If you have code available in the public domain, I’d love to see it.

------
infogulch
There was a recent post of a series that dives into CRDTs [1] . Someone linked
to a paper, _Chronofold: a data structure for versioned text_ [2] dated this
April, that attempts to map CRDT semantics onto text editing. It's still on my
list.

[1]:
[https://news.ycombinator.com/item?id=23737639](https://news.ycombinator.com/item?id=23737639)

[2]:
[https://arxiv.org/pdf/2002.09511v4.pdf](https://arxiv.org/pdf/2002.09511v4.pdf)

------
alextheparrot
This spawned an idea, which I feel a need to post.

It seems the hard part about CRDT is choosing the correct commutative
function, as merging two operations in line with user intent is non-trivial.
Would it be possible to use a combination of superposition (Please correct me
if this word is wrong) and pruning to derive user intent?

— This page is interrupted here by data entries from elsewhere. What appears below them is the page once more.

(* ===== verification/TlsConfig.v ===== *)
(** * TlsConfig: TLS material of a terminating listener ([src/tls_config.rs])

    The file system, the PEM reader and rustls's builder are parameters. *)

From S2P Require Import Prelude Text Spec Net Accept.

Class TlsLib : Type := {
  IoError : Type; File : Type; PemError : Type; Cert : Type; Key : Type; RustlsError : Type; ServerConfig : Type;
  open : str -> result IoError File;                    (** [File::open] *)
  certs : File -> list (result PemError Cert);          (** [rustls_pemfile::certs] *)
  private_key : File -> result PemError (option Key);   (** [rustls_pemfile::private_key] *)
  with_single_cert : list Cert -> Key -> result RustlsError ServerConfig;
  alpn_protocols : ServerConfig -> list str;
  set_alpn : list str -> ServerConfig -> ServerConfig;  (** the field's assignment *)
}.

Class TlsLibLaws (T : TlsLib) : Prop :=
  alpn_set : forall ps c, alpn_protocols (set_alpn ps c) = ps.

Inductive TlsError {T : TlsLib} : Type :=
| OpenCert (path : str) (e : IoError)
| ParseCerts (e : PemError)
| NoCertificates (path : str)
| OpenKey (path : str) (e : IoError)
| ParseKey (e : PemError)
| NoPrivateKey (path : str)
| BuildTls (e : RustlsError).

Section Load.
Context {T : TlsLib}.

Definition load_tls_config (cert_path key_path : str) : result TlsError ServerConfig :=
  cert_file ← map_err (OpenCert cert_path) (open cert_path);
  cs ← map_err ParseCerts (collect id (certs cert_file));
  _ ← ensure (negb (bool_decide (cs = []))) (NoCertificates cert_path);
  key_file ← map_err (OpenKey key_path) (open key_path);
  ko ← map_err ParseKey (private_key key_file);
  key ← ok_or ko (NoPrivateKey key_path);
  config ← map_err BuildTls (with_single_cert cs key);
  Ok (set_alpn [lit "h2"; lit "http/1.1"] config).
End Load.

Section Laws.
Context {T : TlsLib} {TL : TlsLibLaws T}.

(** What the files must hold. *)
Definition material_ok (cert_path key_path : str) (chain : list Cert) (key : Key) : Prop :=
  (exists f, open cert_path = Ok f /\ certs f = Ok <$> chain) /\ chain <> [] /\
  (exists f, open key_path = Ok f /\ private_key f = Ok (Some key)) /\
  exists c, with_single_cert chain key = Ok c.

Lemma collect_id_Ok {E A} (l : list (result E A)) ys : collect id l = Ok ys <-> l = Ok <$> ys.
Proof using Type.
  rewrite collect_Ok. unfold id. split.
  - induction 1 as [|r y l' ys' Hr _ IH]; csimpl; [done|]. by rewrite Hr, IH.
  - intros ->. induction ys; simpl; by constructor.
Qed.

Lemma load_tls_config_Ok cert_path key_path c :
  load_tls_config cert_path key_path = Ok c <->
  exists chain key c0, material_ok cert_path key_path chain key /\ with_single_cert chain key = Ok c0 /\
    c = set_alpn [lit "h2"; lit "http/1.1"] c0.
Proof using Type.
  unfold load_tls_config, material_ok. split.
  - intros H. inv_guards. rename select (collect id _ = _) into Hc. apply collect_id_Ok in Hc.
    subst. naive_solver.
  - intros (chain & key & c0 & ((f & Hf & Hc) & Hn & (g & Hg & Hk) & _) & Hw & ->).
    apply collect_id_Ok in Hc. rewrite Hf. cbn. rewrite Hc. cbn.
    rewrite bool_decide_eq_false_2 by done. cbn. rewrite Hg. cbn. rewrite Hk. cbn. by rewrite Hw.
Qed.

(** A fault of the certificate file shows whatever the key file is. *)
Lemma cert_fault_first cert_path key_path key_path' e :
  load_tls_config cert_path key_path = Err e ->
  match e with OpenCert _ _ | ParseCerts _ | NoCertificates _ => True | _ => False end ->
  load_tls_config cert_path key_path' = Err e.
Proof using Type.
  unfold load_tls_config. destruct (open cert_path) as [f|]; cbn; [|congruence].
  destruct (collect id (certs f)) as [cs|]; cbn; [|congruence].
  destruct (negb (bool_decide (cs = []))); cbn; [|congruence].
  destruct (open key_path) as [g|]; cbn; [|by intros [= <-]].
  destruct (private_key g) as [[k|]|]; cbn; [|by intros [= <-]..].
  destruct (with_single_cert cs k); cbn; [done|by intros [= <-]].
Qed.

(** A terminating listener starts exactly on sound TLS material.  For a parsed
    [--listen] value with a certificate and a key, the listener starts if and only if the
    chain file opens, parses and holds a certificate, the key file opens and holds a key,
    and rustls accepts the pair; it then offers h2 before http/1.1, and is otherwise the
    listener asked for.  Every failure is the listener's TLS error, and a faulty chain is
    reported whatever the key file holds. *)
Theorem terminating_listener_starts s x cert_path key_path :
  parse_listen s = Ok x -> l_tls x = Terminate cert_path key_path ->
  let started := run_listener (fun c k => is_ok (load_tls_config c k)) x in
  (started = Ok {| service := l_service x; listen_addr := l_addr x; door := TlsTerminate cert_path key_path |} <->
     exists chain key, material_ok cert_path key_path chain key) /\
  (forall c, load_tls_config cert_path key_path = Ok c -> alpn_protocols c = [lit "h2"; lit "http/1.1"]) /\
  (forall e, load_tls_config cert_path key_path = Err e -> started = Err (TlsMaterial cert_path key_path) /\
     (match e with OpenCert _ _ | ParseCerts _ | NoCertificates _ => True | _ => False end ->
      forall key', load_tls_config cert_path key' = Err e)).
Proof using TL.
  intros Hp Htls started. apply parse_listen_ok in Hp as Hok.
  assert (forall e, load_tls_config cert_path key_path = Err e -> started = Err (TlsMaterial cert_path key_path)) as Herr.
  { intros e He. destruct Hok as (_ & _ & _ & Hc). unfold started, run_listener. rewrite Htls in *. rewrite He.
    unfold combination_ok in Hc. destruct (l_proto x), (l_route x); cbn; first [reflexivity|exfalso; simpl in Hc; tauto]. }
  split_and!.
  - split.
    + intros Hs. destruct (load_tls_config cert_path key_path) as [c|e] eqn:E; [|rewrite (Herr e) in Hs; done].
      apply load_tls_config_Ok in E as (chain & key & _ & Hm & _). by exists chain, key.
    + intros (chain & key & Hm). assert (exists c, load_tls_config cert_path key_path = Ok c) as [c Hc].
      { destruct (proj2 (proj2 (proj2 Hm))) as [c0 Hc0]. eexists. apply load_tls_config_Ok. by exists chain, key, c0. }
      unfold started. rewrite run_listener_ok; [by unfold door_of; rewrite Htls|done|].
      intros c' k'. rewrite Htls. intros [= <- <-]. by rewrite Hc.
  - intros c Hc. apply load_tls_config_Ok in Hc as (? & ? & c0 & _ & _ & ->). apply alpn_set.
  - intros e He. split; [by eapply Herr|]. intros Hm key'. by eapply cert_fault_first.
Qed.
End Laws.

(** ** A file system to evaluate it on: a certificate is a file of [C]s, a key is [K]. *)

#[local] Instance toy_tls : TlsLib := {|
  IoError := unit; File := str; PemError := unit; Cert := ascii; Key := unit; RustlsError := unit;
  ServerConfig := list ascii * list str;
  open path :=
    if decide (path = lit "c.pem") then Ok (lit "CC")
    else if decide (path = lit "bad.pem") then Ok (lit "CX")
    else if decide (path = lit "k.pem") then Ok (lit "K")
    else Err tt;
  certs f := (fun c => if decide (c = "C"%char) then Ok c else Err tt) <$> f;
  private_key f := Ok (if decide (f = lit "K") then Some tt else None);
  with_single_cert cs _ := Ok (cs, []);
  alpn_protocols := snd;
  set_alpn ps c := (fst c, ps);
|}.

#[local] Instance toy_tls_laws : TlsLibLaws toy_tls.
Proof. done. Qed.

Lemma terminating_listener_starts_witness :
  exists x, parse_listen "web/[2001:db8::1]:443,cert=c.pem,key=k.pem" = Ok x /\
    run_listener (fun c k => is_ok (load_tls_config c k)) x =
      Ok {| service := "web"; listen_addr := l_addr x; door := TlsTerminate "c.pem" "k.pem" |}.
Proof.
  eexists. split; [vm_compute; reflexivity|].
  eapply (terminating_listener_starts "web/[2001:db8::1]:443,cert=c.pem,key=k.pem"); [vm_compute; reflexivity..|].
  exists (lit "CC"), tt. unfold material_ok. repeat split; try (eexists; split; vm_compute; reflexivity); try done.
Defined.

(** A chain with one bad certificate stops the listener, key or no key. *)
Example bad_chain :
  load_tls_config "bad.pem" "missing.pem" = Err (ParseCerts tt) /\
  load_tls_config "c.pem" "bad.pem" = Err (NoPrivateKey "bad.pem").
Proof. split; vm_compute; reflexivity. Qed.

The idea being that instead of combine being (A, A): A (A commutative
semigroup), couldn’t we represent the operation as (A, A): Set[A] and have a
way of showing the user set results in a way that their next operation shows
us the “correct” interpretation.

He’s doing this implicitly with the file tree example, wherein operations that
don’t create trees usually defy user expectations (Symlinks aside), so he
decides to prune those choices from the result Set[A] before introducing a
heuristic to further prune the set. There’s still an issue of users having
opposite intent, but at that point it just seems like we need to introduce
“Set pruning” or “Superposition collapse” operations as a user-level primitive
and then rely on recursion to resolve the possible nesting of these result
sets.

Does this riff with anyone / does anyone have further thoughts on this
formulation?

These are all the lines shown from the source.